Parfois, mon père il a cette voix là, qui est faite avec tout et pousse comme un arbre depuis ses poumons. Une voix forte avec un peu de frisson dans les branches quand le monde souffle. C'est celle qui sait, celle qui a chaud, celle qui rassasie et dépasse l'habitude. Ce qu'il disait, je n'en sais plus rien. Il y avait le double feu de sa poitrine et de son bruit et quelque chose d'immense qui respirait, du sel. L'air était tellement sauvage qu'il frisait les cheveux et on se léchait les lèvres. Et ça avait le goût de toutes les larmes que l'océan prend sans jamais rendre. Et un petit rien de végétal, aussi. De la mousse sur un rocher. Les buissons d'écume. On avançait et il y avait de moins en moins de murs, les murs étaient des coques et les bateaux, c'est fait pour s'en aller, c'est fait pour parcourir le pouls de cette immensité monstrueuse qui est de tous côtés, qui est au dessus, au dessous, au-dedans.
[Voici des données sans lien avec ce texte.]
Definition set_thread (th : option Thread) (self : GPSTracker) : GPSTracker :=
  {| serial_port := serial_port self; baudrate := baudrate self;
     timeout := timeout self; _ser := _ser self; _thread := th;
     _stop_event := _stop_event self; _callback := _callback self;
     _history := _history self; _last_position := _last_position self;
     stdout := stdout self |}.

Definition set_stop_event (b : bool) (self : GPSTracker) : GPSTracker :=
  {| serial_port := serial_port self; baudrate := baudrate self;
     timeout := timeout self; _ser := _ser self; _thread := _thread self;
     _stop_event := b; _callback := _callback self;
     _history := _history self; _last_position := _last_position self;
     stdout := stdout self |}.

Definition print (p : printed) (self : GPSTracker) : GPSTracker :=
  {| serial_port := serial_port self; baudrate := baudrate self;
     timeout := timeout self; _ser := _ser self; _thread := _thread self;
     _stop_event := _stop_event self; _callback := _callback self;
     _history := _history self; _last_position := _last_position self;
     stdout := stdout self ++ [p] |}.

(** The block under [with self._lock:] in [_read_loop]: both attributes
    change in one critical section. *)
Definition record (pos : Position) (self : GPSTracker) : GPSTracker :=
  {| serial_port := serial_port self; baudrate := baudrate self;
     timeout := timeout self; _ser := _ser self; _thread := _thread self;
     _stop_event := _stop_event self; _callback := _callback self;
     _history := append (_history self) pos;
     _last_position := Some pos;
     stdout := stdout self |}.

Definition thread_alive (self : GPSTracker) : bool :=
  match _thread self with
  | Some th => is_alive th
  | None => false
  end.

(** The thread object, if there is one, stops being alive when its
    target returns. *)
Definition thread_exit (self : GPSTracker) : GPSTracker :=
  set_thread (match _thread self with
              | Some _ => Some {| is_alive := false |}
              | None => None
              end) self.

Definition ser_open (self : GPSTracker) : bool :=
  match _ser self with
  | Some ser => is_open ser
  | None => false
  end.

(** [GPSTracker.start]: it creates and starts the thread that will run
    [_read_loop], and returns. *)
Definition start (self : GPSTracker) : exc unit * GPSTracker :=
  if thread_alive self then (Ok tt, self)
  else
    (Ok tt, set_thread (Some {| is_alive := true |}) (set_stop_event false self)).

Definition get_last (self : GPSTracker) : option Position := _last_position self.

Definition get_history (self : GPSTracker) : list Position := items (_history self).

(** [d <= radius_m] on real numbers. *)
Definition Rle_bool (x y : R) : bool := if Rle_dec x y then true else false.
Fixpoint run (s : State) (evs : list Event) : Result State :=
  match evs with
  | [] => ret s
  | ev :: evs' => s' <- step s ev ;; run s' evs'
  end.

(** The frames the session has put on the wire. *)
Definition sent (s : State) : list (Wire.Frame number) :=
  match wsRef s with
  | Some ws => WebSocket.sent ws
  | None => []
  end.

Definition readyState (s : State) : option WebSocket.ReadyState :=
  option_map WebSocket.readyState (wsRef s).

(** What [send] was called with on the session's socket while it was not
    open. *)
Definition discarded (s : State) : list (Wire.Frame number) :=
  match wsRef s with
  | Some ws => WebSocket.discarded ws
  | None => []
  end.

(** Every [Date.now()] reading an event carries. *)
Definition clock (ev : Event) : list Z :=
  match ev with
  | Incoming _ now _ | KeyDown _ now _ | Click _ now _ => [now]
  | _ => []
  end.

End Component.
Arguments State : clear implicits.

End Chatbot.

(* ===================================================================== *)
(** ** The context-free [Chatbot] kept next to [chat-input.tsx] *)
(* ===================================================================== *)

Module FallbackChatbot.

Section Component.
Context {number : Type}.

(** This variant never reads the [messages] of a render in a handler, so the
    state cell is all there is. *)
Record State := mkState {
  transcript : list Message.t;
  wsRef : option (WebSocket.t number);
}.

Definition greeting (date : Z) : Message.t :=
  {| Message.id := str "1";
     Message.content := str "Hello! How can I help you today?";
     Message.role := assistant;
     Message.timestamp := date |}.
(** X12: the lookup answers with the not-found text exactly when the
    normalised term is none of the four concepts of the knowledge base: a
    known concept never yields the error, an unknown one never yields an
    entry. *)
Theorem kb_lookup_not_found_iff (term : string) :
  nlp_concept_kb_lookup term = NOT_FOUND_JSON <->
  ~ In (PyStr.strip (PyStr.lower term))
       ["transformer"; "self-attention"; "bert"; "tokenization"].
Proof.
  unfold nlp_concept_kb_lookup. rewrite NLP_REFERENCE_KB_lookup. simpl.
  repeat case_decide.
  - split; [vm_compute; discriminate|]. intros Hn. destruct Hn. auto.
  - split; [vm_compute; discriminate|]. intros Hn. destruct Hn. auto.
  - split; [vm_compute; discriminate|]. intros Hn. destruct Hn. auto.
  - split; [vm_compute; discriminate|]. intros Hn. destruct Hn. auto 6.
  - split; [|reflexivity]. intros _ [Hc|[Hc|[Hc|[Hc|[]]]]]; congruence.
Qed.

(** ** Which tools a batch invokes *)

Lemma call_tool_invoked_names E tc t r :
  call_tool E tc = (t, r) ->
  invoked t = if resolves E tc then [tc_name tc] else [].
Proof.
  unfold resolves. destruct (TOOLS_BY_NAME E !! tc_name tc) as [f|] eqn:Hf.
  - rewrite (call_tool_known _ _ _ Hf). now intros [= <- _].
  - rewrite (call_tool_unknown _ _ Hf). now intros [= <- _].
Qed.

Lemma call_tools_invoked_names E tcs : forall t obs,
  call_tools E tcs = (t, Ok obs) ->
  invoked t = tc_name <$> List.filter (resolves E) tcs.
Proof.
  induction tcs as [|tc rest IH]; intros t obs; simpl.
  - now intros [= <- _].
  - intros H.
    apply bind_ok_inv in H as (t1 & m & t2 & Hm & H & ->).
    apply bind_ok_inv in H as (t3 & ms & t4 & Hms & H & ->).
    injection H as <- _. rewrite app_nil_r, invoked_app.
    rewrite (call_tool_invoked_names _ _ _ _ Hm), (IH _ _ Hms).
    now destruct (resolves E tc).
Qed.

(** X13: in a round of the tools node that succeeds, the tools invoked are
    those of the requests that name a registered tool, once each and in the
    order of the requests; a request with an unknown name invokes nothing,
    yet every request gets its message. *)
Theorem tools_round_invokes_resolved_requests E st pre content tcs t u :
  messages st = pre ++ [AIMessage content tcs] ->
  node_tools E st = (t, Ok u) ->
  invoked t = tc_name <$> List.filter (resolves E) tcs
  /\ length (u_messages u) = length tcs
  /\ nodes_of t = [].
Proof.
  intros Hlast Hnode.
  pose proof (node_tools_nodes _ _ _ _ Hnode) as Hnodes.
  apply node_tools_inv in Hnode as (pre' & c' & tcs' & Hlast' & Hcalls & _).
  rewrite Hlast in Hlast'. apply app_inj_tail in Hlast' as [_ [= _ <-]].
  split; [eapply call_tools_invoked_names, Hcalls|].
  split; [|exact Hnodes].
  apply call_tools_inv in Hcalls. now destruct (answers_ids _ _ Hcalls).
Qed.

Lemma tools_round_invokes_resolved_requests_witness :
  exists t u,
    node_tools (Demo.greedy "sure")
      {| messages := [AIMessage "Let me check."
                        [Demo.ghost_call "call_1";
                         Demo.lookup_call "call_2" "bert";
                         Demo.ghost_call "call_3"]];
         steps := 1 |} = (t, Ok u)
    /\ invoked t = ["nlp_concept_kb_lookup"]
    /\ length (u_messages u) = 3%nat.
Proof.
  destruct (node_tools (Demo.greedy "sure")
      {| messages := [AIMessage "Let me check."
                        [Demo.ghost_call "call_1";
                         Demo.lookup_call "call_2" "bert";
                         Demo.ghost_call "call_3"]];
         steps := 1 |}) as [t [u|e]] eqn:Hnode;
    [|vm_compute in Hnode; discriminate Hnode].
  destruct (tools_round_invokes_resolved_requests (Demo.greedy "sure")
              {| messages := [AIMessage "Let me check."
                                [Demo.ghost_call "call_1";
                                 Demo.lookup_call "call_2" "bert";
                                 Demo.ghost_call "call_3"]];
                 steps := 1 |} []
              "Let me check."
              [Demo.ghost_call "call_1"; Demo.lookup_call "call_2" "bert";
               Demo.ghost_call "call_3"] t u eq_refl Hnode)
    as (Hinv & Hlen & _).
  exists t, u. split; [reflexivity|]. split; [exact Hinv|exact Hlen].
Defined.
(** ** Pack mode removes nothing *)

Lemma keeps_entries_refl (n : node) : keeps_entries n n.
Proof. intros q. split; auto. Qed.

Lemma keeps_entries_trans (n1 n2 n3 : node) :
  keeps_entries n1 n2 -> keeps_entries n2 n3 -> keeps_entries n1 n3.
Proof.
  intros H1 H2 q. destruct (H1 q) as (A & B), (H2 q) as (C & D). split; auto.
Qed.

(** Writing a regular file where no directory stands keeps every
    regular file a regular file. *)
Lemma isfile_put_file (d : path) (b : string) (x : data) :
  forall q n,
    Fs.isfile q n = true ->
    Fs.isdir (d ++ [b]) n = false ->
    Fs.isfile q (Fs.put (d ++ [b]) (File x) n) = true.
Proof.
  unfold Fs.put. rewrite split_last_snoc. unfold Fs.isfile, Fs.isdir.
  induction d as [|k0 d IH]; intros q n H H2; destruct n as [y|es];
    try exact H; destruct q as [|k q]; try discriminate;
    cbn [app Fs.update_dir Fs.lookup] in *.
  - destruct (String.eqb k b) eqn:E.
    + apply String.eqb_eq in E. subst k. rewrite assoc_set_entry_same.
      destruct (Fs.assoc b es) as [[z|es']|]; try discriminate.
      destruct q; [reflexivity|discriminate].
    + rewrite assoc_set_entry_other by exact E. exact H.
  - destruct (String.eqb k k0) eqn:E.
    + apply String.eqb_eq in E. subst k.
      rewrite assoc_map_first_same.
      destruct (Fs.assoc k0 es) as [c|]; [|discriminate]. cbn.
      apply IH; assumption.
    + rewrite assoc_map_first_other by exact E. exact H.
Qed.

Lemma keeps_entries_put_file (d : path) (b : string) (x : data) (n : node) :
  Fs.isdir (d ++ [b]) n = false ->
  keeps_entries n (Fs.put (d ++ [b]) (File x) n).
Proof.
  intros H q. split; intros K.
  - apply isdir_put_file; assumption.
  - apply isfile_put_file; assumption.
Qed.

Lemma zip_open_result_cases (d : path) (b : string) (n : node) :
  (exists e, zip_open_result (d ++ [b]) n = (inl e, n)) \/
  (zip_open_result (d ++ [b]) n = (inr tt, Fs.put (d ++ [b]) (File (Raw [])) n) /\
   Fs.isdir d n = true /\ Fs.isdir (d ++ [b]) n = false).
Proof.
  unfold zip_open_result, Fs.isdir. rewrite split_last_snoc.
  destruct (Fs.lookup (d ++ [b]) n) as [[x|es]|]; eauto;
    destruct (Fs.lookup d n) as [[y|es']|]; eauto.
Qed.

(** The disk after the pack step of one plugin: as before, or with
    the archive written in the place of no directory. *)
Lemma pack_step_disk (src out : path) (P : string) (s : state) :
  let zp := out ++ [zip_name P] in
  fs (snd (process_plugin "pack" src out P s)) = fs s \/
  (exists ms,
     fs (snd (process_plugin "pack" src out P s)) =
     Fs.put zp (File (Archive ms)) (Fs.put zp (File (Raw [])) (fs s)) /\
     Fs.isdir out (fs s) = true /\ Fs.isdir zp (fs s) = false).
Proof.
  intros zp. rewrite process_plugin_run.
  destruct (validate_outcome (src ++ [P]) true (fs s)) as [e|[]];
    [left; reflexivity|]. cbn zeta.
  destruct (validate_outcome (build_output src P) true (fs s)) as [e|[]];
    [left; reflexivity|].
  destruct (pack_action_run (build_output src P) out P
              (after_validate (build_output src P) true
                 (after_validate (src ++ [P]) true s))) as (lg & R).
  rewrite R. cbn [after_validate fs myzip log].
  destruct (zip_open_result_cases out (zip_name P) (fs s))
    as [(e & Z)|(Z & Do & Dz)]; rewrite Z.
  - left. reflexivity.
  - right. eexists. split; [reflexivity|]. split; assumption.
Qed.

Lemma pack_step_keeps_entries (src out : path) (P : string) (s : state) :
  keeps_entries (fs s) (fs (snd (process_plugin "pack" src out P s))).
Proof.
  destruct (pack_step_disk src out P s) as [->|(ms & -> & Do & Dz)].
  - apply keeps_entries_refl.
  - eapply keeps_entries_trans.
    + apply keeps_entries_put_file. exact Dz.
    + apply keeps_entries_put_file. apply isdir_put_same_file. exact Do.
Qed.

Lemma pack_loop_keeps_entries (src out : path) (ps : list string) :
  forall s,
    keeps_entries (fs s) (fs (snd (for_each ps (process_plugin "pack" src out) s))).
Proof.
  induction ps as [|P0 ps IH]; intros s; cbn [for_each].
  - apply keeps_entries_refl.
  - unfold bind. pose proof (pack_step_keeps_entries src out P0 s) as K.
    destruct (process_plugin "pack" src out P0 s) as [[e|[]] s1]; cbn [snd] in *.
    + exact K.
    + eapply keeps_entries_trans; [exact K|apply IH].
Qed.

(** X7.  Pack mode removes nothing: whatever the disk and the outcome
    of the run, every directory that existed before the run is a
    directory after it, and every regular file is still a regular
    file. *)
Theorem pack_mode_never_removes (abspath : string -> path) (prog dest : string)
    (n : node) :
  keeps_entries n (fs (snd (main abspath [prog; "pack"; dest] (start n)))).
Proof.
  rewrite main_run by reflexivity. cbn [nth start fs].
  destruct (validate_outcome (abspath dest) true n) as [e|[]];
    [apply keeps_entries_refl|].
  destruct (validate_outcome (abspath "../src") true n) as [e|[]];
    [apply keeps_entries_refl|].
  apply (pack_loop_keeps_entries (abspath "../src") (abspath dest) plugins
           (after_validate (abspath "../src") true
              (after_validate (abspath dest) true (start n)))).
Qed.

(** ** Archives left by pack mode *)

Lemma pack_step_archive (src out : path) (P0 P : string) (s : state) :
  let zp := out ++ [zip_name P] in
  Fs.lookup zp (fs (snd (process_plugin "pack" src out P0 s))) =
  Fs.lookup zp (fs s) \/
  exists ms,
    Fs.lookup zp (fs (snd (process_plugin "pack" src out P0 s))) =
    Some (File (Archive ms)).
Proof.
  intros zp. destruct (pack_step_disk src out P0 s) as [->|(ms & -> & Do & Dz)];
    [left; reflexivity|].
  destruct (string_dec P0 P) as [->|NE].
  - right. exists ms. apply lookup_put_same. apply isdir_put_parent. exact Do.
  - left. unfold zp.
    rewrite !lookup_put_apart by (apply zip_paths_apart; congruence).
    reflexivity.
Qed.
Le ciel était gros. Au dessus de nous déjà les nuages roulaient. Amassés par un mouvement que le vent gonflait, comme une voile qui a attendu longtemps, ils se touchaient les uns les autres, puis ils allaient porter leur peuple dans les vallées, dans les fleuves, dans les ruisseaux. Ils parlaient de l'iode qui est au loin et qui appelle, des chevaux libres qui galopent pleins de fièvre et aveuglants, ils parlaient de ce que font les vagues et qui ne se termine ni ne commence jamais. Au dessus des eaux noires, ils étaient noirs aussi. Leur miroir était parfois parcouru de clartés sourdes, comme des convulsions. On sentait une alchimie étrange entre ce travail souterrain des nuages et les grands serpents froids du courant des eaux.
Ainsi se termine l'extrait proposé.